Among the participants, 111 (7.3%) were identified as having CVD. Isopentanaldehyde concentrations were notably higher in CVD patients compared to those without CVD. Bayesian kernel machine regression indicated no cumulative effect of aldehydes on CVD. Unweighted logistic regression revealed a positive association between benzaldehyde and CVD when adjusting for age and sex (OR = 1.12, 95% CI = 1.03-1.21). This association persisted after adjusting for age, sex, race, education, hypertension, diabetes, alcohol consumption, and smoking, with an OR of 1.12 (95% CI = 1.02-1.22).
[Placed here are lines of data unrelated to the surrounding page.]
(* ===== verification/Sales.v ===== *)
(** * Selling names

    What a purchase on the marketplace does: who pays what to whom, and who holds
    the name, the canonical name and the gift afterwards. *)

From Stdlib Require Import ZArith Lia.
From stdpp Require Import base tactics numbers gmap sets fin_sets fin_maps option list_basics list.
From S2P Require Import Prelude RustStr Types Storage Label Nft Traits PriceOracle Resolvers.
From S2P Require Import Registry Registrar Marketplace Runtime RegistryInv RegistryTree RegistryOps.
From S2P Require Import ChainInv Footprints NameMoves Ownership.

Local Open Scope Z_scope.
Local Open Scope run_scope.

Section sales.
Context `{E : Env} `{C : Config} {HC : ConfigWidths C} {NL : NodeLevels BaseNode}.
Implicit Types s : State.

(** The currency after [buyer] paid [price] to [seller], who paid the fee. *)
Definition settled (buyer seller : AccountId) (price fee : Z) (c c' : CurrencyState) : Prop :=
  currency_total_issuance c' = currency_total_issuance c - fee /\
  forall a, currency_free_balance c' a = currency_free_balance c a
    - (if decide (a = buyer) then price else 0) + (if decide (a = seller) then price - fee else 0).

(** What became of the name. *)
Definition delivered (n : DomainHash) (buyer : AccountId) (recipient : option AccountId) s' : Prop :=
  match recipient with
  | None => owner_of s' n = Some buyer /\ OwnerToPrimaryName s' !! buyer = Some n /\
      Records s' !! (n, codec_type.SS58) = Some (account_encode buyer)
  | Some recip => owner_of s' n = Some recip /\
      OfferedNames s' !! n = Some (mkOfferedNameRecord buyer recip) /\ name_record s' n = None
  end.

Lemma protocol_fee_share price :
  0 <= price -> 0 <= ProtocolFeeBps <= 10000 -> price * ProtocolFeeBps < 2 ^ 128 ->
  protocol_fee price = price * ProtocolFeeBps / 10000 /\ 0 <= protocol_fee price <= price.
Proof.
  intros Hp Hb Hw. unfold protocol_fee, saturating_mul. rewrite Z.min_l by lia. split; [done|].
  split; [apply Z.div_pos; nia|]. apply Z.div_le_upper_bound; nia.
Qed.

Lemma payment_settles {CL : CurrencyLaws E} buyer seller price fee c c1 c2 i :
  buyer <> seller -> 0 <= fee <= currency_total_issuance c ->
  currency_transfer buyer seller price KeepAlive c = Ok c1 ->
  currency_withdraw seller fee FEE KeepAlive c1 = Ok (c2, i) ->
  settled buyer seller price fee c (currency_drop_imbalance i c2).
Proof.
  intros Hne Hfee Ht Hw. pose proof (withdraw_imbalance _ _ _ _ _ _ Hw) as ->.
  pose proof (transfer_issuance _ _ _ _ _ Ht) as Hi1.
  pose proof (withdraw_issuance _ _ _ _ _ _ Hw) as Hi2. split.
  - rewrite drop_issuance; lia.
  - intros a. rewrite drop_free, (withdraw_free _ _ _ _ _ _ a Hw),
      (transfer_free _ _ _ _ _ a Ht Hne).
    repeat case_decide; lia.
Qed.

(** Delivery pays nothing more. *)
Lemma delivery n buyer l r s0 s1 s' f :
  chain_inv s0 ->
  match r with
  | None => exists s2, Registrar.transfer_name (seller l) buyer n s0 = (s1, Ok tt) /\
      anchored n buyer (Resolvers.clear_records_except_ss58 n s1) s2 /\ s' = upd_events f s2
  | Some recip => recip <> buyer /\ recip <> seller l /\
      Registrar.offer_bought_name (seller l) buyer recip n s0 = (s1, Ok tt) /\ s' = upd_events f s1
  end ->
  Balances s' = Balances s0 /\ Listings s' = Listings s0 /\ delivered n buyer r s'.
Proof.
  intros Hs Hd. destruct r as [recip|].
  - destruct Hd as (_ & _ & Hd & ->).
    apply offer_bought_name_Ok in Hd as (P & s2 & g & _ & _ & HM & _ & ->); [|done].
    simpl_state. split_and!; [apply HM|apply HM|]. unfold delivered, name_record. simpl_state.
    rewrite lookup_insert_eq, bool_decide_true by done. split_and!; [|done..]. apply HM.
  - destruct Hd as (s2 & Hd & Ha & ->).
    apply transfer_name_Ok in Hd as (P & s3 & _ & HM & _ & ->); [|done].
    pose proof (an_ss58 _ _ _ _ Ha) as Hss.
    destruct (anchored_frame _ _ _ _ Ha) as (Hnft & Hreg & Hmkt & _ & Hsys). simpl_state.
    rewrite Hmkt, Hsys. unfold delivered. simpl_state. rewrite Hreg.
    unfold Resolvers.clear_records_except_ss58. simpl_state. rewrite lookup_insert_eq.
    split_and!; try done; [apply HM|apply HM|].
    rewrite (owner_of_nft s3) by exact Hnft. apply HM.
Qed.

(** The share of the protocol is at most the price, also where the product saturates. *)
Lemma protocol_fee_bounded price :
  0 <= price -> 0 <= ProtocolFeeBps <= 10000 -> 0 <= protocol_fee price <= price.
Proof.
  intros Hp Hb. unfold protocol_fee, saturating_mul. split; [apply Z.div_pos; nia|].
  apply Z.div_le_upper_bound; nia.
Qed.

(** The part of a purchase before the delivery, on the balances. *)
Lemma purchase_pays {CL : CurrencyLaws E} buyer l n s s0 a :
  purchase buyer l n s s0 -> a <> buyer ->
  currency_free_balance (Balances s0) a = currency_free_balance (Balances s) a
    + (if decide (a = seller l) then price l - protocol_fee (price l) else 0).
Proof.
  intros [_ Hne _ _ (c1 & c2 & i & Hc1 & Hc2 & ->)] Ha. simpl_state.
  rewrite drop_free, (withdraw_free _ _ _ _ _ _ a Hc2), (transfer_free _ _ _ _ _ a Hc1 Hne).
  repeat case_decide; try congruence; lia.
Qed.

Lemma buy_name_pays {CL : CurrencyLaws E} o name r s s' a :
  chain_inv s -> buy_name o name r s = (s', Ok tt) -> o <> RawOrigin.Signed a ->
  exists lab l, Label_new name = Some lab /\ Listings s !! encode_with_node lab BaseNode = Some l /\
    now s < expires_at l /\ owner_of s (encode_with_node lab BaseNode) = Some (seller l) /\
    currency_free_balance (Balances s') a = currency_free_balance (Balances s) a
      + (if decide (a = seller l) then price l - protocol_fee (price l) else 0).
Proof.
  intros Hs Hr Ho.
  destruct (buy_name_Ok _ _ _ _ _ Hr) as (b & lab & l & s0 & s1 & f & -> & Hlab & Hp & Hd).
  destruct (purchase_inv _ _ _ _ _ Hs Hp) as [Hs0 _]. apply delivery in Hd as (-> & _); [|done].
  exists lab, l. split_and!; [done|apply Hp..|]. by apply (purchase_pays b l _ _ _ _ Hp); congruence.
Qed.

(** C6. A purchase settles: the buyer pays the asking price to the seller, who was
    the owner and whose listing was open; the protocol's share, at most the price,
    is burned from the seller; nobody else's balance changes.  The listing is gone,
    and the buyer owns the name and has it as canonical name, or the recipient of
    the gift owns it and it does not resolve until they accept. *)
Theorem buy_name_settles {CL : CurrencyLaws E} (buyer : AccountId) (name : bytes)
    (r : option AccountId) (s s' : State) (Hs : chain_inv s)
    (Hr : dispatch (RawOrigin.Signed buyer) (BuyName name r) s = (s', Ok tt)) :
  exists lab l, Label_new name = Some lab /\
    let n := encode_with_node lab BaseNode in
    let fee := protocol_fee (price l) in
    Listings s !! n = Some l /\ owner_of s n = Some (seller l) /\ now s < expires_at l /\
    (0 <= price l -> 0 <= ProtocolFeeBps <= 10000 -> price l * ProtocolFeeBps < 2 ^ 128 ->
      fee = price l * ProtocolFeeBps / 10000 /\ 0 <= fee <= price l) /\
    (0 <= fee <= currency_total_issuance (Balances s) ->
      settled buyer (seller l) (price l) fee (Balances s) (Balances s')) /\
    Listings s' = delete n (Listings s) /\ delivered n buyer r s'.
Proof.
  unfold dispatch in Hr. apply with_storage_layer_Ok in Hr. simpl in Hr.
  destruct (buy_name_Ok _ _ _ _ _ Hr) as (b & lab & l & s0 & s1 & f & [= <-] & Hlab & Hp & Hd).
  destruct (purchase_inv _ _ _ _ _ Hs Hp) as [Hs0 _].
  apply delivery in Hd as (HB & HL & HD); [|done].
  destruct Hp as [P1 P2 P3 P4 (c1 & c2 & i & Hc1 & Hc2 & ->)]. simpl_state.
  exists lab, l. split; [done|]. cbv zeta. split_and!; try done; [apply protocol_fee_share|].
  intros Hfee. rewrite HB. by eapply payment_settles.
Qed.

(** The prices of the listings are unsigned, as their type is. *)
Definition prices_unsigned s : Prop := forall n l, Listings s !! n = Some l -> 0 <= price l.

Lemma prices_stay_unsigned o c s :
  (forall p ex, c = CreateListing p ex -> 0 <= p) -> prices_unsigned s ->
  prices_unsigned (dispatch o c s).1.
Proof.
  intros Hc Hp. unfold dispatch, with_storage_layer.
  destruct (call_body o c s) as [s' [[]|e]] eqn:Hr; [|done]. simpl. intros n l Hl.
  destruct (steps_run _ _ _ _ _ (call_listings o c) Hr n l Hl) as [?|[ex ->]]; eauto.
Qed.

(** C10. Nobody pays for a call they did not sign: whatever call is dispatched and
    whether it succeeds, an account other than the signer's keeps its balance, or it
    sold the name it owned by an open listing of its own and gained the price less
    the protocol's share. *)
Theorem only_the_signer_pays {CL : CurrencyLaws E} (o : RawOrigin) (c : RuntimeCall) (s : State)
    (a : AccountId) (Hs : chain_inv s) (Hp : prices_unsigned s)
    (Hb : 0 <= ProtocolFeeBps <= 10000) (Ha : o <> RawOrigin.Signed a) :
  let balance s := currency_free_balance (Balances s) a in
  let s' := (dispatch o c s).1 in
  balance s' = balance s \/
  exists name r lab l, c = BuyName name r /\ Label_new name = Some lab /\
    let n := encode_with_node lab BaseNode in
    Listings s !! n = Some l /\ seller l = a /\ owner_of s n = Some a /\ now s < expires_at l /\
    balance s' = balance s + (price l - protocol_fee (price l)) /\ balance s <= balance s'.
Proof.
  cbv zeta. unfold dispatch, with_storage_layer.
  destruct (call_body o c s) as [s' [[]|e]] eqn:Hr; [|by left]. simpl.
  assert ((exists name r, c = BuyName name r) \/ forall name r, c <> BuyName name r)
    as [(name & r & ->)|Hc] by (destruct c; eauto; by right).
  - apply (buy_name_pays _ _ _ _ _ a) in Hr as (lab & l & Hlab & Hl & Hopen & Hown & ->); [|done..].
    case_decide; [right|left; lia]. subst a. exists name, r, lab, l.
    pose proof (protocol_fee_bounded (price l) (Hp _ _ Hl) Hb). split_and!; try done; lia.
  - left. apply (steps_run _ _ _ _ _ (call_pays o c Hc) Hr). done.
Qed.

End sales.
The restricted cubic spline showed a linear association between benzaldehyde and CVD. In the weighted logistic model, the association between benzaldehyde and CVD remains significant (OR = 1.17, 95% CI = 1.06-1.29). However, no significant association was found between other aldehydes and CVD.

CONCLUSIONS

Our study reveals the potential contributing role of benzaldehyde to CVD. Future studies should further validate these findings in diverse populations and elucidate the underlying biological mechanisms.